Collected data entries
--*--
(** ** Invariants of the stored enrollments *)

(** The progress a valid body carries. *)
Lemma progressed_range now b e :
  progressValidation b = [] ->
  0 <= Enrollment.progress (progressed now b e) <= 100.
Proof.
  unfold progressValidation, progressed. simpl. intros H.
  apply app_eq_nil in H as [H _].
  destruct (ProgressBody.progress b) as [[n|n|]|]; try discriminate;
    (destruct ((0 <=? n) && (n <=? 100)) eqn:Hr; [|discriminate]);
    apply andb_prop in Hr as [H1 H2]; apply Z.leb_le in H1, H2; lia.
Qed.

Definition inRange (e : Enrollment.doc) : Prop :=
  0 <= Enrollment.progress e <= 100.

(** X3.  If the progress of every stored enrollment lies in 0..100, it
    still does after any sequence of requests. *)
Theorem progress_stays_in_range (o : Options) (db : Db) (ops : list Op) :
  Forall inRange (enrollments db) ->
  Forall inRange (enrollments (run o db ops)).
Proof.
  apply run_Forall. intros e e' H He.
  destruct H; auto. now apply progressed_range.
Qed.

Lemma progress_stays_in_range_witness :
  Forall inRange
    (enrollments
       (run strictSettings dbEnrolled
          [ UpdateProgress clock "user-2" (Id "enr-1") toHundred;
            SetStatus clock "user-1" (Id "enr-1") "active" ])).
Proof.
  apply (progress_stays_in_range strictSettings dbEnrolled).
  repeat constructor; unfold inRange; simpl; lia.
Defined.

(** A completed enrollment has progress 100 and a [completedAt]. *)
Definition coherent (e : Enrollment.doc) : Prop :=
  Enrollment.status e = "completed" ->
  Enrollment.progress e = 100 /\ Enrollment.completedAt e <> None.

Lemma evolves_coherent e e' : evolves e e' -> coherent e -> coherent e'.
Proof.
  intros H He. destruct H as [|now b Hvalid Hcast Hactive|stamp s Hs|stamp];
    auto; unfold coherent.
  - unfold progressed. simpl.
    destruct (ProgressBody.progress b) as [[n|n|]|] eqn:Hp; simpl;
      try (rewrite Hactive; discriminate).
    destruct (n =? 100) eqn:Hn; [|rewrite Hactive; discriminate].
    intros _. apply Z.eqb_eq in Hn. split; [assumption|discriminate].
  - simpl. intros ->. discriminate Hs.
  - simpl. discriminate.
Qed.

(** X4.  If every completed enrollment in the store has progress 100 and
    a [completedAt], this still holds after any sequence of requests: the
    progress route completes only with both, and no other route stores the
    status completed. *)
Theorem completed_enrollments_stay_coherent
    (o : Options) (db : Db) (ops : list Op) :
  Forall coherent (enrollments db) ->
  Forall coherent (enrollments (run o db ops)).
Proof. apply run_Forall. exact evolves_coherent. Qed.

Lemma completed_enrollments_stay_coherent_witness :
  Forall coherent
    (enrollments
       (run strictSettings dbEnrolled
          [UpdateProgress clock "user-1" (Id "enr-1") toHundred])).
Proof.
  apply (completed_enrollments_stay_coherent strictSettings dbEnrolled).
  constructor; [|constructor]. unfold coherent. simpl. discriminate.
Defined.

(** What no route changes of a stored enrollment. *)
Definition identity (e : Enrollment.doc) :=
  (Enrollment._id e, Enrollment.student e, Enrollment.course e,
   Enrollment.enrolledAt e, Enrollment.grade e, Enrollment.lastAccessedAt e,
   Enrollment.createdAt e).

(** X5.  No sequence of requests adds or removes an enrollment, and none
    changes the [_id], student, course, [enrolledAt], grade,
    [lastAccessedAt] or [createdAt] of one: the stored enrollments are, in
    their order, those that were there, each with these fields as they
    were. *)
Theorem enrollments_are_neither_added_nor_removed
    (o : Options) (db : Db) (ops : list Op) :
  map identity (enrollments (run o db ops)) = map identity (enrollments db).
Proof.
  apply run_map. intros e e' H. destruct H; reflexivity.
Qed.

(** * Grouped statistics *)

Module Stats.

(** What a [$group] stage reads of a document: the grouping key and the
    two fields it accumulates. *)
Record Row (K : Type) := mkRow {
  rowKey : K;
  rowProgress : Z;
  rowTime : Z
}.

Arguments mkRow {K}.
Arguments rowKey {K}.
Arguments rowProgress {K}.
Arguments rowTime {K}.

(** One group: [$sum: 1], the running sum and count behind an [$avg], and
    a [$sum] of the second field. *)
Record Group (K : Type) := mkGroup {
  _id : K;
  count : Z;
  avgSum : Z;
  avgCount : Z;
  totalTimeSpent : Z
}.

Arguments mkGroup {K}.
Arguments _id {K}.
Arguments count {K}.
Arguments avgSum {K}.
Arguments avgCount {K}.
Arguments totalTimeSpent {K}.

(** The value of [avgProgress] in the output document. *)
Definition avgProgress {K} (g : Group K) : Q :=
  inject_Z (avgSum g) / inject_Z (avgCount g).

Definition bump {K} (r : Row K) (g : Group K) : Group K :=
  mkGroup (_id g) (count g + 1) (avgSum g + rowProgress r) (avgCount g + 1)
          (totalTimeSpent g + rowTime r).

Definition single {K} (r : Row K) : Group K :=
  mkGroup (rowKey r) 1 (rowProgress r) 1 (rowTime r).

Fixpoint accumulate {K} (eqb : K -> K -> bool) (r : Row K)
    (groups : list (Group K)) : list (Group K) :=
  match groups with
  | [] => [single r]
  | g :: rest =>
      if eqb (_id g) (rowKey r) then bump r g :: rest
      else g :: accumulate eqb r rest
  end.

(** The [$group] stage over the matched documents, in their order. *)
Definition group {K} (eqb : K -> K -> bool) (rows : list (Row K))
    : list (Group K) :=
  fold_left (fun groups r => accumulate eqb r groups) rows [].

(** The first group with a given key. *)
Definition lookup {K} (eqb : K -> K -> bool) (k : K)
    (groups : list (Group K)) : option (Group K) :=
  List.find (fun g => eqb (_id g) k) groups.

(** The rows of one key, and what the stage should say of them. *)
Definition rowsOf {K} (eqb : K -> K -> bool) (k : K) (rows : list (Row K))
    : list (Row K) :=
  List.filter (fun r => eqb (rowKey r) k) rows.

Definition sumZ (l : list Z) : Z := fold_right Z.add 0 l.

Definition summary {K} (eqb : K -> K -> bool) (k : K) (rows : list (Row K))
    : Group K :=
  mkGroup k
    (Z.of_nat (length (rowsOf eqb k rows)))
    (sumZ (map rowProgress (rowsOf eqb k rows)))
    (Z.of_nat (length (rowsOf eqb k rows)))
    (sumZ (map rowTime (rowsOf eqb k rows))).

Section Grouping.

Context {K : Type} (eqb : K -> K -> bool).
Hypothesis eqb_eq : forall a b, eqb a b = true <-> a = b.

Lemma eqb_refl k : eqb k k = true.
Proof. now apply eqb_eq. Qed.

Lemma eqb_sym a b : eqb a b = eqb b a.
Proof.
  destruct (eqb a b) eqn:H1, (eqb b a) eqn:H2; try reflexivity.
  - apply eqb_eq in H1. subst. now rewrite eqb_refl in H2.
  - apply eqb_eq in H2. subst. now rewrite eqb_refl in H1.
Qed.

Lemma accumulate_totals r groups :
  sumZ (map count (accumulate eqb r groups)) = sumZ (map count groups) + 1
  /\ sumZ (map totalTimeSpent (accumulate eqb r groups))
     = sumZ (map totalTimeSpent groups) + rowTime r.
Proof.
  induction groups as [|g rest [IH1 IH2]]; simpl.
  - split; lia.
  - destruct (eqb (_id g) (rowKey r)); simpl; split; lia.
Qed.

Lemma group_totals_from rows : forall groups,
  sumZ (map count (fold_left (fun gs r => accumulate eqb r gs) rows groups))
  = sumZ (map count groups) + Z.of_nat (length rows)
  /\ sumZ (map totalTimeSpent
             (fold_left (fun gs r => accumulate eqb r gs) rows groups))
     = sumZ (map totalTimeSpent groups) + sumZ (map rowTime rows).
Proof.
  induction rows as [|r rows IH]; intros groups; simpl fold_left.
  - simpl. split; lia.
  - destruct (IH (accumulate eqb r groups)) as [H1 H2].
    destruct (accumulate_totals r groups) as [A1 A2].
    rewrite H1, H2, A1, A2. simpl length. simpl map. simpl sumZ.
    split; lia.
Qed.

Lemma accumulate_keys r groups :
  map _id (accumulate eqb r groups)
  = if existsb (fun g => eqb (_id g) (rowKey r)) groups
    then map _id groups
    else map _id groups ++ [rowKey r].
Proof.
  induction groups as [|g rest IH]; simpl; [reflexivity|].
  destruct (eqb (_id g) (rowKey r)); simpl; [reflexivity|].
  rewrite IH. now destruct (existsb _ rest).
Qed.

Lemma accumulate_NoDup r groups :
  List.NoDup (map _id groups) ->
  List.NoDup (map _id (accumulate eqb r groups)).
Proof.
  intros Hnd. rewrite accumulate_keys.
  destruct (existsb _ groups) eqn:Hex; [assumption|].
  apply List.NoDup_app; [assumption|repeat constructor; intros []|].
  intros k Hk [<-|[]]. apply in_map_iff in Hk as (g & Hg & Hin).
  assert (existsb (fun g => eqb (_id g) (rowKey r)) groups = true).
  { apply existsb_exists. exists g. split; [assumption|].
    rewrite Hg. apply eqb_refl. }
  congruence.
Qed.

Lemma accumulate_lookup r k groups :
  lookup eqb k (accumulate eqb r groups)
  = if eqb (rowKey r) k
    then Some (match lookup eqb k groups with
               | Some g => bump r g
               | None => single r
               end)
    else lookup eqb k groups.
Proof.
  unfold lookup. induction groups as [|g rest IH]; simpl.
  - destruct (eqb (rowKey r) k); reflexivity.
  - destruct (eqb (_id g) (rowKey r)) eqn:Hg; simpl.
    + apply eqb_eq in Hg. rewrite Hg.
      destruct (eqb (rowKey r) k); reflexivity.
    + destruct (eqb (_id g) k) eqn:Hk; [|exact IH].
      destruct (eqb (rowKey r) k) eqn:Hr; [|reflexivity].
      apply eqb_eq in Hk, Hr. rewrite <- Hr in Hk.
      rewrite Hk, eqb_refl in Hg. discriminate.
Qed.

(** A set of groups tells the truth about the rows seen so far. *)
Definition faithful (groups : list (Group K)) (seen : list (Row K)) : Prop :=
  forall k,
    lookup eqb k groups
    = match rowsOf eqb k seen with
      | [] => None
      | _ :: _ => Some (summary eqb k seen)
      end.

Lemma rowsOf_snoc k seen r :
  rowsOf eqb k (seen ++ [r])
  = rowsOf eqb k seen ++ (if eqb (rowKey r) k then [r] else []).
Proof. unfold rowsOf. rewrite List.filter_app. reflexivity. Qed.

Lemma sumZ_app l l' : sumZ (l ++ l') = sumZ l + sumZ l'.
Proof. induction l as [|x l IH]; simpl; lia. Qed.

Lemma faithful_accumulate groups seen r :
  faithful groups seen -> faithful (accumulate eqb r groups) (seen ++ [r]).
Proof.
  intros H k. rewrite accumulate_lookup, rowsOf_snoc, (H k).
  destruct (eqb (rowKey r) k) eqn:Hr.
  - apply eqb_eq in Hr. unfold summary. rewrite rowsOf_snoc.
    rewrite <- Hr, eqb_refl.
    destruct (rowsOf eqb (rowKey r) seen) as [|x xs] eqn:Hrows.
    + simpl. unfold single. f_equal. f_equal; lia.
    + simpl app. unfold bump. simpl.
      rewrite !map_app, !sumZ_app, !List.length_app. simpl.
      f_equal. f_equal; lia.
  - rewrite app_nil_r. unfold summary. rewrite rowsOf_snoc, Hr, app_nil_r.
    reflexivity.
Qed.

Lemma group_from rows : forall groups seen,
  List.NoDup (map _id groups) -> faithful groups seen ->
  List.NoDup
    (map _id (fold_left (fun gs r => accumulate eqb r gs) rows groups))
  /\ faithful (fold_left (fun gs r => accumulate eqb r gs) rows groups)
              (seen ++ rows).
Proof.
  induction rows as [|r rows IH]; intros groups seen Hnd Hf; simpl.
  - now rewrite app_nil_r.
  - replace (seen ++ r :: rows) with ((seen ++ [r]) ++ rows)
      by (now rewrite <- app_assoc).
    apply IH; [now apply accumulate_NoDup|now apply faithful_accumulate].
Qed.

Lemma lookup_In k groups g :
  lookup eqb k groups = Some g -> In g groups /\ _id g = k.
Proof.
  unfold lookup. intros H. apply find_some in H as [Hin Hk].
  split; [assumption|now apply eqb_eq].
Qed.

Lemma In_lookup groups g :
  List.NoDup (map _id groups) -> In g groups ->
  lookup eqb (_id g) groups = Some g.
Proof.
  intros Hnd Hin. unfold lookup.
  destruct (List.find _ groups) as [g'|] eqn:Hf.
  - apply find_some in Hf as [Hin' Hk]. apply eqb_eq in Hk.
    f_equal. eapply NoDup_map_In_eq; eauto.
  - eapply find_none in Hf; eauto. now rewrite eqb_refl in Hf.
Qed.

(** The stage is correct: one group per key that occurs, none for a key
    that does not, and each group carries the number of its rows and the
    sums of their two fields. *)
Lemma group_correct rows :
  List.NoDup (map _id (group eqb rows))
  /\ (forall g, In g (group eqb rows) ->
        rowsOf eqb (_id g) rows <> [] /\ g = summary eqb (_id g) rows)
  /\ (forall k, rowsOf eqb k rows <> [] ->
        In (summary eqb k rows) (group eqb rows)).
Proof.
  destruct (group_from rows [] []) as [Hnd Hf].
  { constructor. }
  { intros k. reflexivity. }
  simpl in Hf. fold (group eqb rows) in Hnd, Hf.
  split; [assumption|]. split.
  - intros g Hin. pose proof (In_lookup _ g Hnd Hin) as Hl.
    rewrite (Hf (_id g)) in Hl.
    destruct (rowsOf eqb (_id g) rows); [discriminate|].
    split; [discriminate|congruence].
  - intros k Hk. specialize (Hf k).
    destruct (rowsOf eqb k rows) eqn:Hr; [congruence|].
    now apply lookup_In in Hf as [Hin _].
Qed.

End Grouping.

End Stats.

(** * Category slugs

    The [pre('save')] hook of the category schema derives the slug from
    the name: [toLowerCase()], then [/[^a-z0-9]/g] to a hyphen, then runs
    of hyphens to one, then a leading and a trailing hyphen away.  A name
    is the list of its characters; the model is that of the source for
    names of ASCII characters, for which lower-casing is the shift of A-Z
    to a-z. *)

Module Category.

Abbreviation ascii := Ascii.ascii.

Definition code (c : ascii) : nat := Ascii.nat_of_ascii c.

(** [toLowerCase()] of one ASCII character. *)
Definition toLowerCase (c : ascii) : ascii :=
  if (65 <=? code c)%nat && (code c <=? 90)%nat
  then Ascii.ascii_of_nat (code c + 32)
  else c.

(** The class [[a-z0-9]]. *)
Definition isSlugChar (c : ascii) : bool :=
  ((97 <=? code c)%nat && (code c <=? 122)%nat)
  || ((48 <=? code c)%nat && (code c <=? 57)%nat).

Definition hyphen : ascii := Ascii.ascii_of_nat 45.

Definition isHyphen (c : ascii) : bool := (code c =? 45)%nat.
--*--
### Work required
Copy the lines above that hold the word "after".

### Task response
    still does after any sequence of requests. *)
    a [completedAt], this still holds after any sequence of requests: the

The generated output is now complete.